Instructions to follow:
Transcribe only the lines between the first line of the records and the line containing "order: the first", inclusive, exactly as written.

Exercise inputs:
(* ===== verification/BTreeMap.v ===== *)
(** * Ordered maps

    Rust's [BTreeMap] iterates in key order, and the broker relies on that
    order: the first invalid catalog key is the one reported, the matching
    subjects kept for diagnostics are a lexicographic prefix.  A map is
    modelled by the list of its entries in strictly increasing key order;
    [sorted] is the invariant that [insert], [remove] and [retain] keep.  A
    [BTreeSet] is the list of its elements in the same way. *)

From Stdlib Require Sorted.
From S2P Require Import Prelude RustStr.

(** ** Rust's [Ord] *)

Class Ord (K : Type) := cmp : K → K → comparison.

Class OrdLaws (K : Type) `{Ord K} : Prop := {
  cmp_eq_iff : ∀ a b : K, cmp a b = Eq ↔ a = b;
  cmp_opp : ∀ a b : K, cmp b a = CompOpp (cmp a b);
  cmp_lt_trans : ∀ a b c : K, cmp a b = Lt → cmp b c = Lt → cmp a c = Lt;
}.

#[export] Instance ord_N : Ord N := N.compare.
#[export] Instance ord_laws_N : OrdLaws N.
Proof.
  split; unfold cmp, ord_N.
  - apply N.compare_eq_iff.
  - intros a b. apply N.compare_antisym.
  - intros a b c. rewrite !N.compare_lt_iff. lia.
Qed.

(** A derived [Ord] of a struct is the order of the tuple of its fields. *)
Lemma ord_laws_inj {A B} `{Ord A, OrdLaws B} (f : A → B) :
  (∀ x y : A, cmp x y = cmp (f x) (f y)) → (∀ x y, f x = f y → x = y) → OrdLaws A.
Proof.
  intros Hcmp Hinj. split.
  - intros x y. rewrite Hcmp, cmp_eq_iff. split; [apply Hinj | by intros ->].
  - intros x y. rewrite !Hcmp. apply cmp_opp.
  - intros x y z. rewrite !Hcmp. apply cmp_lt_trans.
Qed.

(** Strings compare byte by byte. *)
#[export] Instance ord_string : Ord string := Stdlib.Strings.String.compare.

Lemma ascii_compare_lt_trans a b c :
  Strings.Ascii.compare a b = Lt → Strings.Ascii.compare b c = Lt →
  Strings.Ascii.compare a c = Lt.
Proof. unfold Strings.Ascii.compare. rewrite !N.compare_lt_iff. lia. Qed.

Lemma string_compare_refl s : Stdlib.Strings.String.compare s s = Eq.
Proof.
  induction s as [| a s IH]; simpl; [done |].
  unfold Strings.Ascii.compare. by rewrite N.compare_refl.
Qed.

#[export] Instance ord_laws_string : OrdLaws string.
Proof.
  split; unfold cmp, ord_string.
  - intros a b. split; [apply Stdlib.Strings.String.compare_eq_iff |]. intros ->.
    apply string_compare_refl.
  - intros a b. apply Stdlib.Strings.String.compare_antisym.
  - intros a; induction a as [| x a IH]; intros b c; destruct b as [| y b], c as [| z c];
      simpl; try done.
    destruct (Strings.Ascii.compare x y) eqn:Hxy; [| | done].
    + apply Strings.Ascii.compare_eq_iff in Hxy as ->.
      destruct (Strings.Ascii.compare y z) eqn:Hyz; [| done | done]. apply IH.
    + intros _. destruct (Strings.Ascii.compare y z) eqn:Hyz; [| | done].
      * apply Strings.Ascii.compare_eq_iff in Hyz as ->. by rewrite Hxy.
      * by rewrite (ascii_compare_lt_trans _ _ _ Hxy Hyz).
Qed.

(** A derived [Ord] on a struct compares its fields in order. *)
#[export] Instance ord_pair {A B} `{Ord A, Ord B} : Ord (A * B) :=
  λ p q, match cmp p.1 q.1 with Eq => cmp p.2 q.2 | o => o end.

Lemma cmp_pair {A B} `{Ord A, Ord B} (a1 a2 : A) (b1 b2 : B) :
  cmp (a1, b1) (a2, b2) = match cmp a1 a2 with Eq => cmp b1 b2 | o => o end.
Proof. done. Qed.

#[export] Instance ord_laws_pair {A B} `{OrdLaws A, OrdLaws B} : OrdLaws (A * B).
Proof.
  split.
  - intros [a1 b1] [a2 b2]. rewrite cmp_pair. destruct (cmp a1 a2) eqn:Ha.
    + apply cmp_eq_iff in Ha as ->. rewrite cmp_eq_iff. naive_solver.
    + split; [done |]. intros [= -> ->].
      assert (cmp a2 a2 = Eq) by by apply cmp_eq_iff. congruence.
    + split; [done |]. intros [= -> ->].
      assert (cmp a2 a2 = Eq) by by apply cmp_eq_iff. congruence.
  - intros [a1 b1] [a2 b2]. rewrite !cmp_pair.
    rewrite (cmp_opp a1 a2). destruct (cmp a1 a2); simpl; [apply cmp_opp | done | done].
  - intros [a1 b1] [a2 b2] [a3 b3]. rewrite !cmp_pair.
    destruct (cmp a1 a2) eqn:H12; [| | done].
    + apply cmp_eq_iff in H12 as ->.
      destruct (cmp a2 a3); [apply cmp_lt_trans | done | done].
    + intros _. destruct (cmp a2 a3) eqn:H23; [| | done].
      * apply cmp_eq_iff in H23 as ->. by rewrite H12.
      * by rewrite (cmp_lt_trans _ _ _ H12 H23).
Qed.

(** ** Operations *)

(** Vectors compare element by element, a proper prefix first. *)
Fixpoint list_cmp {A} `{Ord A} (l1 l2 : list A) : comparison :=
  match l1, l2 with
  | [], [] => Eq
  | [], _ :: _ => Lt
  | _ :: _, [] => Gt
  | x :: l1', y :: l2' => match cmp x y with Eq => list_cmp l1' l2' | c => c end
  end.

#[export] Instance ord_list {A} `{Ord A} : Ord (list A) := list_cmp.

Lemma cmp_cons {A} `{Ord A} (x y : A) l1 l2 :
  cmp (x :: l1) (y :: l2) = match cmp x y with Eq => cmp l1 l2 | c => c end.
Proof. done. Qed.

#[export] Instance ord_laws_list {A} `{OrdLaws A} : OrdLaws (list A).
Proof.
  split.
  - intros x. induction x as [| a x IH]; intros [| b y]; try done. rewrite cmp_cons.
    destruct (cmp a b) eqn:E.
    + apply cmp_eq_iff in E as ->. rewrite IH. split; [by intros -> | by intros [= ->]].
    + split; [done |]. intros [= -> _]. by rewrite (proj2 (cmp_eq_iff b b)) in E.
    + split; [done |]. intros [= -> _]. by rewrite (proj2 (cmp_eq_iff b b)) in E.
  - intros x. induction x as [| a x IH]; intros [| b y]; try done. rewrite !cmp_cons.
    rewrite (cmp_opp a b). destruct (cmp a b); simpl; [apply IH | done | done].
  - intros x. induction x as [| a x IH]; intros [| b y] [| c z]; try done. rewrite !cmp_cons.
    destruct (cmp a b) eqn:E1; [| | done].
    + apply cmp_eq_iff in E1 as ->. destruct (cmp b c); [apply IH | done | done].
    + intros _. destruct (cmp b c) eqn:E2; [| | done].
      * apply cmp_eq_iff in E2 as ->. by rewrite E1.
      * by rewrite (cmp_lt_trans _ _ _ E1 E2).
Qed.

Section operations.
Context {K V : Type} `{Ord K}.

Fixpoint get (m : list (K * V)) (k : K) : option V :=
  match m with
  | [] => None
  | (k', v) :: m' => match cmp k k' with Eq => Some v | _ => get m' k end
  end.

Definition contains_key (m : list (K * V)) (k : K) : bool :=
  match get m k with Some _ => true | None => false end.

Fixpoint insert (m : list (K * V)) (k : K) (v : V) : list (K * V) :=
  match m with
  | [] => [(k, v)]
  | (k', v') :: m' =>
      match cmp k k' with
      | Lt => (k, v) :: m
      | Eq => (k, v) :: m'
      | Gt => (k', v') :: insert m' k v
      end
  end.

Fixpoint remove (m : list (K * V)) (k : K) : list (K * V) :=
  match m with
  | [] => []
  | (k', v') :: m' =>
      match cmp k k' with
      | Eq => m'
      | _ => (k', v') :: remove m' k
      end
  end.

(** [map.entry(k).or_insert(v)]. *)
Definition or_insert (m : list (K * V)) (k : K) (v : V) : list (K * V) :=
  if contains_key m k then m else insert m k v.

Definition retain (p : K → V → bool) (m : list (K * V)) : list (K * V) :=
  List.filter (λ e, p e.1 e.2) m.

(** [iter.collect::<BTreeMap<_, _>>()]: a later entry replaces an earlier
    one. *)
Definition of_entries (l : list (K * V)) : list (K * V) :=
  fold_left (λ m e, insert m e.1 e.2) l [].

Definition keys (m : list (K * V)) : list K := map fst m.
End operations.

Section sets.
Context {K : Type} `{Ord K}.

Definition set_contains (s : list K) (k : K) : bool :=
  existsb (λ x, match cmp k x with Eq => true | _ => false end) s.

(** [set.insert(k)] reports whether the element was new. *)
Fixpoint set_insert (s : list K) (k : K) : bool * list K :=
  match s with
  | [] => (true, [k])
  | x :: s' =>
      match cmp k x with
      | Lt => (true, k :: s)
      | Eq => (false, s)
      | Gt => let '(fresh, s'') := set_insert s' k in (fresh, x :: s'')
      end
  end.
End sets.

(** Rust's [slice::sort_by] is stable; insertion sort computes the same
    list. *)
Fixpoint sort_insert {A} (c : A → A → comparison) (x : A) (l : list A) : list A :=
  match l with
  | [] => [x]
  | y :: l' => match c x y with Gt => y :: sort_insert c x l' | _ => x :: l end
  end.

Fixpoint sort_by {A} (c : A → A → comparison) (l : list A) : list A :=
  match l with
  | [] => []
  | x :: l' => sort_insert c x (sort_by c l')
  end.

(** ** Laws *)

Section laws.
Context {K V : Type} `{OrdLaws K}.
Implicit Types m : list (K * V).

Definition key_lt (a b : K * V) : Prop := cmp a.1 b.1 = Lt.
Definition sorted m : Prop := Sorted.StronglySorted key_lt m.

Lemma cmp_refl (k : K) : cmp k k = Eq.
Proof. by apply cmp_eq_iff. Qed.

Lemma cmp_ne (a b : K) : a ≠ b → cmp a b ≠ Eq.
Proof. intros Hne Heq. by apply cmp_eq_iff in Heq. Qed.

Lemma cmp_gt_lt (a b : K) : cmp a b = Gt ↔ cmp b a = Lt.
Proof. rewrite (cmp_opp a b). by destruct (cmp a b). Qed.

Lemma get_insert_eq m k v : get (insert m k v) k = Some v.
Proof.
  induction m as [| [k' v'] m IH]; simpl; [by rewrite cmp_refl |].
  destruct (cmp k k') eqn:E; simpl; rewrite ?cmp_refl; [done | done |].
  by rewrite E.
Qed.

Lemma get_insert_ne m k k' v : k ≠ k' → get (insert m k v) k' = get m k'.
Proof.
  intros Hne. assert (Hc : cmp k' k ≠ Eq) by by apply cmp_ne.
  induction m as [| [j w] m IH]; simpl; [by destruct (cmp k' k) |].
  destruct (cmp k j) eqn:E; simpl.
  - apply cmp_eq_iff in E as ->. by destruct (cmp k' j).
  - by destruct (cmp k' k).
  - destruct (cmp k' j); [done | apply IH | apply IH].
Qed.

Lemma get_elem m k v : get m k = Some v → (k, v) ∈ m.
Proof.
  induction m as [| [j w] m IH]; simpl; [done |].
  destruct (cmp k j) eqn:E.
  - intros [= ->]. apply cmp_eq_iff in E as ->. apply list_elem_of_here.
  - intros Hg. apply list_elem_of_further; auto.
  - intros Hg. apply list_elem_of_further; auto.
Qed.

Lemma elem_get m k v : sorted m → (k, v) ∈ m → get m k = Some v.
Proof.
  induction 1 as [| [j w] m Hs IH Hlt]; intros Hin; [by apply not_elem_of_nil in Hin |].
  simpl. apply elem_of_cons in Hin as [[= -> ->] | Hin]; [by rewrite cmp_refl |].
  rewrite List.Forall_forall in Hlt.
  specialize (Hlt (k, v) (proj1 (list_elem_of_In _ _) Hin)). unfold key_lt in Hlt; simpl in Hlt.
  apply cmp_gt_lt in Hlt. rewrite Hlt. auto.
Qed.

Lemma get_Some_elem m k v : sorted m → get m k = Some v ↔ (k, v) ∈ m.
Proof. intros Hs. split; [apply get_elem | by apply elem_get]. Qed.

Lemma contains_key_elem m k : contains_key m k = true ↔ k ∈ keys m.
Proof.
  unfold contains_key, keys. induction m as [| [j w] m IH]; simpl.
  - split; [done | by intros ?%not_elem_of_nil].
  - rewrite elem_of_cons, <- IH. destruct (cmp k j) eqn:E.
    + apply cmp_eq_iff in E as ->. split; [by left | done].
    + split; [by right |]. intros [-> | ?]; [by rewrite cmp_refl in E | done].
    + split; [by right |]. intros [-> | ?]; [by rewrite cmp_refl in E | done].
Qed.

Response:
(* ===== verification/BTreeMap.v ===== *)
(** * Ordered maps

    Rust's [BTreeMap] iterates in key order, and the broker relies on that
    order: the first invalid catalog key is the one reported, the matching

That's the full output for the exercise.